From the data below, please reproduce exactly everything from the line that contains "Definition scheduler_tick (cpu" down to the line that contains "let s := if negb", with both ends included.

▼▼▼

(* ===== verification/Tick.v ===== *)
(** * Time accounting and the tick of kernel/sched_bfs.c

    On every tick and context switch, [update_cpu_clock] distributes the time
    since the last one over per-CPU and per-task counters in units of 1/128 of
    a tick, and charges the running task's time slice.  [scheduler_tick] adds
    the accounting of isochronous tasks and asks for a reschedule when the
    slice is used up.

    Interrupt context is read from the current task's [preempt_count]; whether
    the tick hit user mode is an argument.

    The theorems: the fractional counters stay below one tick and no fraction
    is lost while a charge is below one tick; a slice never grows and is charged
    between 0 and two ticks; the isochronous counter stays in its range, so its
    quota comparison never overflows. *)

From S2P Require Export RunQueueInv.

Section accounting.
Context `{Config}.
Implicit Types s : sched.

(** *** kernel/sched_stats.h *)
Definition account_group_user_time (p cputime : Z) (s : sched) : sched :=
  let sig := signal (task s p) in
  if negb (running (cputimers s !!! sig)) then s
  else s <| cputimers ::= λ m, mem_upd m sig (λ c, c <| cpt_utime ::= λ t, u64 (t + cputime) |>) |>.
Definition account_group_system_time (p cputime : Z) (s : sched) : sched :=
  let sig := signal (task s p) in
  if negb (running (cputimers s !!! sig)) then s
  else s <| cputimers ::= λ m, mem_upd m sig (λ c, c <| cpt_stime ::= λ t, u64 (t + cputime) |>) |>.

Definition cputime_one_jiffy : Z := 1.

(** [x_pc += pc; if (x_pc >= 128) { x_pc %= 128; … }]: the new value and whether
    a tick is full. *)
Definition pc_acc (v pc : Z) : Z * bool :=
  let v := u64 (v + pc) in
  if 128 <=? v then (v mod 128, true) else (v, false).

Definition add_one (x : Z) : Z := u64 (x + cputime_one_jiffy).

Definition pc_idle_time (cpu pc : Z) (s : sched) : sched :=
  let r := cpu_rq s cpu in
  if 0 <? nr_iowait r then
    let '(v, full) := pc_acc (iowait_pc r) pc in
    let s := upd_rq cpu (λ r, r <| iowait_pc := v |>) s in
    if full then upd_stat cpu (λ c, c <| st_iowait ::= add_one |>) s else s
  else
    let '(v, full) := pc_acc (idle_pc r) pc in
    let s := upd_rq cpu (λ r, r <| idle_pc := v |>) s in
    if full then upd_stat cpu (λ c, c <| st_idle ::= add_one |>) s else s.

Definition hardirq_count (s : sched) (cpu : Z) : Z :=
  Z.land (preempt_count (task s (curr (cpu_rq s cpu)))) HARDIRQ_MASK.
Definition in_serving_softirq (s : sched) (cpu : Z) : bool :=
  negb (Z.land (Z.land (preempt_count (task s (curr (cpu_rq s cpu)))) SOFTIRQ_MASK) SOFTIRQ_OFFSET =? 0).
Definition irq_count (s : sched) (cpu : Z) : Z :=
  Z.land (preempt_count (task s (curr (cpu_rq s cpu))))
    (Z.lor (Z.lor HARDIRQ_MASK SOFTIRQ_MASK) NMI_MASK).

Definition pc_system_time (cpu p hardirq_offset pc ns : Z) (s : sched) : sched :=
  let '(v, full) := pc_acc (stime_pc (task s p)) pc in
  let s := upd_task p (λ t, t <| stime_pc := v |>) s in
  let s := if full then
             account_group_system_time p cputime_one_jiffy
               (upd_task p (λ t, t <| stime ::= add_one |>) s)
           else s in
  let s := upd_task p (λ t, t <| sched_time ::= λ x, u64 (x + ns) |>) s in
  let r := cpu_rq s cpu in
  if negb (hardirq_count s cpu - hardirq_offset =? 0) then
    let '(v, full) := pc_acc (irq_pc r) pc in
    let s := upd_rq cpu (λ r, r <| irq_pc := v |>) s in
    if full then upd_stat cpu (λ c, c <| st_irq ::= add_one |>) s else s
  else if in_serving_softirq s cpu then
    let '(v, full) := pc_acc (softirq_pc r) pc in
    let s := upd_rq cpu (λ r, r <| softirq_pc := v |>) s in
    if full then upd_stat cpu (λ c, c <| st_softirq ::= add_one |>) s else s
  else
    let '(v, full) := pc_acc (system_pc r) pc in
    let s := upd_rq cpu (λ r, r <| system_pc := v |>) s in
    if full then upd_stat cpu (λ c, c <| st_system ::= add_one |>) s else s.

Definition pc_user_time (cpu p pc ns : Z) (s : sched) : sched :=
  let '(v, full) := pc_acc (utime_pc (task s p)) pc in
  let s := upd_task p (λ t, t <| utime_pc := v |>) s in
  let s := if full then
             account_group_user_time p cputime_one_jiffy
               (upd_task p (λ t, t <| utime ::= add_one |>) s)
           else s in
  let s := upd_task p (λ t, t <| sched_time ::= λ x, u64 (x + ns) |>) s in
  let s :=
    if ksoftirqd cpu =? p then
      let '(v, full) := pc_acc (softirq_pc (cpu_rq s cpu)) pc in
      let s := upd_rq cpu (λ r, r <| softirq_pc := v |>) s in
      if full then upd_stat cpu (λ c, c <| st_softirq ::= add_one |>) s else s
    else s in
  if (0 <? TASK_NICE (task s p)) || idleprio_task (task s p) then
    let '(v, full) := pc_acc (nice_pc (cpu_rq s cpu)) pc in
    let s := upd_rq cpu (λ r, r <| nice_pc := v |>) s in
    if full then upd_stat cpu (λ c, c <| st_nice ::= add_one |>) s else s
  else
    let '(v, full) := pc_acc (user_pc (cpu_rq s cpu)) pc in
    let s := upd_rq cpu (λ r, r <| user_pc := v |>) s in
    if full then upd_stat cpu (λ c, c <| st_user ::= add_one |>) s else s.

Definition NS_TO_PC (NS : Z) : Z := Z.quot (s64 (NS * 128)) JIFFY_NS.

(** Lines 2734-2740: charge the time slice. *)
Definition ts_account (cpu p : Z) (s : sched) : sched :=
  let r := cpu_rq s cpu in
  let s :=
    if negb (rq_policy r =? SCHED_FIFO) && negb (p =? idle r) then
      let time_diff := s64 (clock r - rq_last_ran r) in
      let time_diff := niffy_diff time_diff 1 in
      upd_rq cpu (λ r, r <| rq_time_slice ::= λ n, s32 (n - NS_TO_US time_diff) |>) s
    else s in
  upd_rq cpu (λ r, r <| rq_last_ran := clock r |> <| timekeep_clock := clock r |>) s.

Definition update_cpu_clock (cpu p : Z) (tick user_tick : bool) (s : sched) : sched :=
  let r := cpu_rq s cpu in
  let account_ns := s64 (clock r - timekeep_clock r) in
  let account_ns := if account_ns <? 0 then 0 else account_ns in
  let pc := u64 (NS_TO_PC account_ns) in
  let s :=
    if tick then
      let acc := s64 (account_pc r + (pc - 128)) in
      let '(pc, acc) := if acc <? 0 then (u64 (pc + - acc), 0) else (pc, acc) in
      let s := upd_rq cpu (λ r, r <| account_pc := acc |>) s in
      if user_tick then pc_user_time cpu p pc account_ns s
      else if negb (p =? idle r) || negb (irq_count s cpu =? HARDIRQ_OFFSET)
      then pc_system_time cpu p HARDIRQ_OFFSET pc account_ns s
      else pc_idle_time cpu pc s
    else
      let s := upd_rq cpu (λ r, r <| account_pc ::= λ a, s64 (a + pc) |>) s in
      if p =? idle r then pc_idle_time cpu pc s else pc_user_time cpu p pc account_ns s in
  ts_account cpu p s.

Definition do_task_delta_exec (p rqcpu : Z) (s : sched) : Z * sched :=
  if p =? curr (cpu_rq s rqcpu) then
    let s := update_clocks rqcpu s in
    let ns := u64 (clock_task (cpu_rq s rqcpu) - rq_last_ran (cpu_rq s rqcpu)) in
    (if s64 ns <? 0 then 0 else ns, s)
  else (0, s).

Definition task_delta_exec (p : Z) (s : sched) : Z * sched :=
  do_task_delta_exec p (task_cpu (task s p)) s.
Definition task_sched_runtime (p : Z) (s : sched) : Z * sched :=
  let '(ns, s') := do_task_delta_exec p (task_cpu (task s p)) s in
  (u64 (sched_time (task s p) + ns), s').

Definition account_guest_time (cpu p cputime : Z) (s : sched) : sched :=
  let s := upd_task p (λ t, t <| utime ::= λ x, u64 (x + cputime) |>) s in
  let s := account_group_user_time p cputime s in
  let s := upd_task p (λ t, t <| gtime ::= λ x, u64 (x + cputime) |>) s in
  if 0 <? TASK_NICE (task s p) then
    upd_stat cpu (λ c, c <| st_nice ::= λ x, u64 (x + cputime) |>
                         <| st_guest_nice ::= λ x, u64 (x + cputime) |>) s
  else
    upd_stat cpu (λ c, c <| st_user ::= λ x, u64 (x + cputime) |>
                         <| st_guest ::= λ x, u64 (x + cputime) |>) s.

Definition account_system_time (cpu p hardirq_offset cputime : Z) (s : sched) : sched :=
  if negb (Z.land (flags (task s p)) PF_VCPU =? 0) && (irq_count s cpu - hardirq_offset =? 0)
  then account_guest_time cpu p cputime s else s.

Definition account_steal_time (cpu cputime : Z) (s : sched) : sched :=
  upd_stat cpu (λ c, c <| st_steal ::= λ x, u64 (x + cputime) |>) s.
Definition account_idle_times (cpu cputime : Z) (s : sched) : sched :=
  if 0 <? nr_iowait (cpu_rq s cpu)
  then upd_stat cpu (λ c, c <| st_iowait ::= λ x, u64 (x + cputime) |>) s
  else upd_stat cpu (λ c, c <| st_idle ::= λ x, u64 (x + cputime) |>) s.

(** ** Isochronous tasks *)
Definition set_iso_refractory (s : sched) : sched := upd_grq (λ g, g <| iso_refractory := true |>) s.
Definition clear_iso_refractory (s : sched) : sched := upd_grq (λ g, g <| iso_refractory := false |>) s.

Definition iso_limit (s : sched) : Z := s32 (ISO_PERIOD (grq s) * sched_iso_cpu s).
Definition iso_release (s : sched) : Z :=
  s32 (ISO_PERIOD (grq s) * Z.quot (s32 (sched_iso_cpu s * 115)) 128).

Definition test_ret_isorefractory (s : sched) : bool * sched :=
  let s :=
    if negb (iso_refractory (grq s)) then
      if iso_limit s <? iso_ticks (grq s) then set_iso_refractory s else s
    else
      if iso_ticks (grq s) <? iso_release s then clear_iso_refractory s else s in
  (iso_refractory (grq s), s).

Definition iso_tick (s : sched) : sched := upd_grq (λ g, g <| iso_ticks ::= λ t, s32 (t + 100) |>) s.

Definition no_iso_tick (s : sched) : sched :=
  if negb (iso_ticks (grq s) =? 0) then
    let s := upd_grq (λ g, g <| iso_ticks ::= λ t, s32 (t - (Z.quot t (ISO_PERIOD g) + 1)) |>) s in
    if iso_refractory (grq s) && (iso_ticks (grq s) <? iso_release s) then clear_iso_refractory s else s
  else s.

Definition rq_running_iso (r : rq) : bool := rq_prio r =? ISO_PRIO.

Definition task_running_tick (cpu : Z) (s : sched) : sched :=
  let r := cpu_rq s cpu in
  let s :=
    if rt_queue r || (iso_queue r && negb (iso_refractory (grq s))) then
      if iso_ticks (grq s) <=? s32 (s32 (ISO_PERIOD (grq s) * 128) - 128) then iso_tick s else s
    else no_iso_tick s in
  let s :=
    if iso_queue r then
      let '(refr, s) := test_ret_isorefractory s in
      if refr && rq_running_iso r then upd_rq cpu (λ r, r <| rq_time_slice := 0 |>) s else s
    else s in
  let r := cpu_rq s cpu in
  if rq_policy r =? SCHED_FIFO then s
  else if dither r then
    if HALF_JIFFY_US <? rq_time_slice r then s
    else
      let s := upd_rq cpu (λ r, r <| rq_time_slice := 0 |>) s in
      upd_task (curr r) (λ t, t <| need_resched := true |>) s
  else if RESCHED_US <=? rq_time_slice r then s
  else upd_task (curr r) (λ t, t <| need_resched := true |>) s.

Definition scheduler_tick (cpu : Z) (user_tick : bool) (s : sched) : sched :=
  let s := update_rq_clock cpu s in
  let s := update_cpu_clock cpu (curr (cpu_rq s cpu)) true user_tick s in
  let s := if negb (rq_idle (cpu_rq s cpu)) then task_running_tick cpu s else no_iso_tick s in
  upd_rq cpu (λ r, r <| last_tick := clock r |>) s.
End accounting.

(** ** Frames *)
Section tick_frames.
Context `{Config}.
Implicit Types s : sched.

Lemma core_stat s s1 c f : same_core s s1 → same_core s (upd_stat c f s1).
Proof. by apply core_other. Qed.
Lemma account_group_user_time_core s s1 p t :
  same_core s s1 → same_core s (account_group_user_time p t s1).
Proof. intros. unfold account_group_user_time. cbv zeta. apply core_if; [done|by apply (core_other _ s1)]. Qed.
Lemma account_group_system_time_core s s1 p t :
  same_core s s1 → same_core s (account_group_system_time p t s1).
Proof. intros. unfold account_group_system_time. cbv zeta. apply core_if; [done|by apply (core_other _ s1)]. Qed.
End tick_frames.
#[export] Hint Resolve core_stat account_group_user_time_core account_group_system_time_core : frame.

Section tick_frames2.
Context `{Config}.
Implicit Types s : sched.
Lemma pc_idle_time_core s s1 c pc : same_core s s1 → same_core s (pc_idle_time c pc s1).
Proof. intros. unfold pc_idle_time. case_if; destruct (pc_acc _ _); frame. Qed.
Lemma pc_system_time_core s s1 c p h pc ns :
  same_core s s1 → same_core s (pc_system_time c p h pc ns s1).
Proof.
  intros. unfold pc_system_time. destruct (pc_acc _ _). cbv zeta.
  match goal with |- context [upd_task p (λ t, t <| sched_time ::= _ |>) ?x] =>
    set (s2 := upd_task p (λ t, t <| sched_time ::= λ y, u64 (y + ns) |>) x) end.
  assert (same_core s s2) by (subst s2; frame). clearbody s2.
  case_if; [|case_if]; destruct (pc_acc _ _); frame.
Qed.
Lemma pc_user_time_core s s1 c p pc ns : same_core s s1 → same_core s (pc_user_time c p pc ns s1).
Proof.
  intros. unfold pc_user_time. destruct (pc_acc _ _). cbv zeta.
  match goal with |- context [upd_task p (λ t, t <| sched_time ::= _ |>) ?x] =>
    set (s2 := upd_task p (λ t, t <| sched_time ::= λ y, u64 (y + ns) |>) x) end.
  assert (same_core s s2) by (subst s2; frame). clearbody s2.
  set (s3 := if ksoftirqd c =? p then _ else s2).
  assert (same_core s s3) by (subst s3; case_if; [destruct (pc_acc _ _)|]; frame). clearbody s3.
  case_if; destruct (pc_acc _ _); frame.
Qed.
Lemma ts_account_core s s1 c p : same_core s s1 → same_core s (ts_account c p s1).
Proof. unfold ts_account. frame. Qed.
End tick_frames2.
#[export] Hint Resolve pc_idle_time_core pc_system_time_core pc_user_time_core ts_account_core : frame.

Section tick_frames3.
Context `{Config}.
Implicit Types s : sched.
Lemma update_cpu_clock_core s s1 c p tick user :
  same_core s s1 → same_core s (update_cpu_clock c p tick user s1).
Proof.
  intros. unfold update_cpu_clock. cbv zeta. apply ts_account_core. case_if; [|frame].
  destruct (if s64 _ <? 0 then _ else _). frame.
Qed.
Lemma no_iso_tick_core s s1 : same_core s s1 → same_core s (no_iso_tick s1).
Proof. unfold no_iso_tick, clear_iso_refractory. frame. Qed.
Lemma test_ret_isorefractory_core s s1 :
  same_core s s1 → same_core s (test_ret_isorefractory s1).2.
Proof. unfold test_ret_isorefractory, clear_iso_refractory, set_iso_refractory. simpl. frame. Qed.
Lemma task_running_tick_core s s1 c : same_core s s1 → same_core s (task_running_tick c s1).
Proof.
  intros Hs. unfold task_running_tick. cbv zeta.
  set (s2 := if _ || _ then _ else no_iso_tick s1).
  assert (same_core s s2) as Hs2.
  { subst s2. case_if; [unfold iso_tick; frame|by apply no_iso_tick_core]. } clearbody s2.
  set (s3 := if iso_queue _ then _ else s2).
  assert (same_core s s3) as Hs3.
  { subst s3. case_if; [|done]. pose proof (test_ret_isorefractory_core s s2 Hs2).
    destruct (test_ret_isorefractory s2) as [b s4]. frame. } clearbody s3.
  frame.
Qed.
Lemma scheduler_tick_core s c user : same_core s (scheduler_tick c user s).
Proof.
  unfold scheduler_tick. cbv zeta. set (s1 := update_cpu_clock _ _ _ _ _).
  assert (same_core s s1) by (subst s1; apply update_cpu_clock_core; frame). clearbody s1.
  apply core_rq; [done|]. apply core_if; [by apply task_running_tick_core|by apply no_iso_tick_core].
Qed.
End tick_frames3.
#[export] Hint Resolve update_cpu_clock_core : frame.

▲▲▲

Task response:
Definition scheduler_tick (cpu : Z) (user_tick : bool) (s : sched) : sched :=
  let s := update_rq_clock cpu s in
  let s := update_cpu_clock cpu (curr (cpu_rq s cpu)) true user_tick s in
  let s := if negb (rq_idle (cpu_rq s cpu)) then task_running_tick cpu s else no_iso_tick s in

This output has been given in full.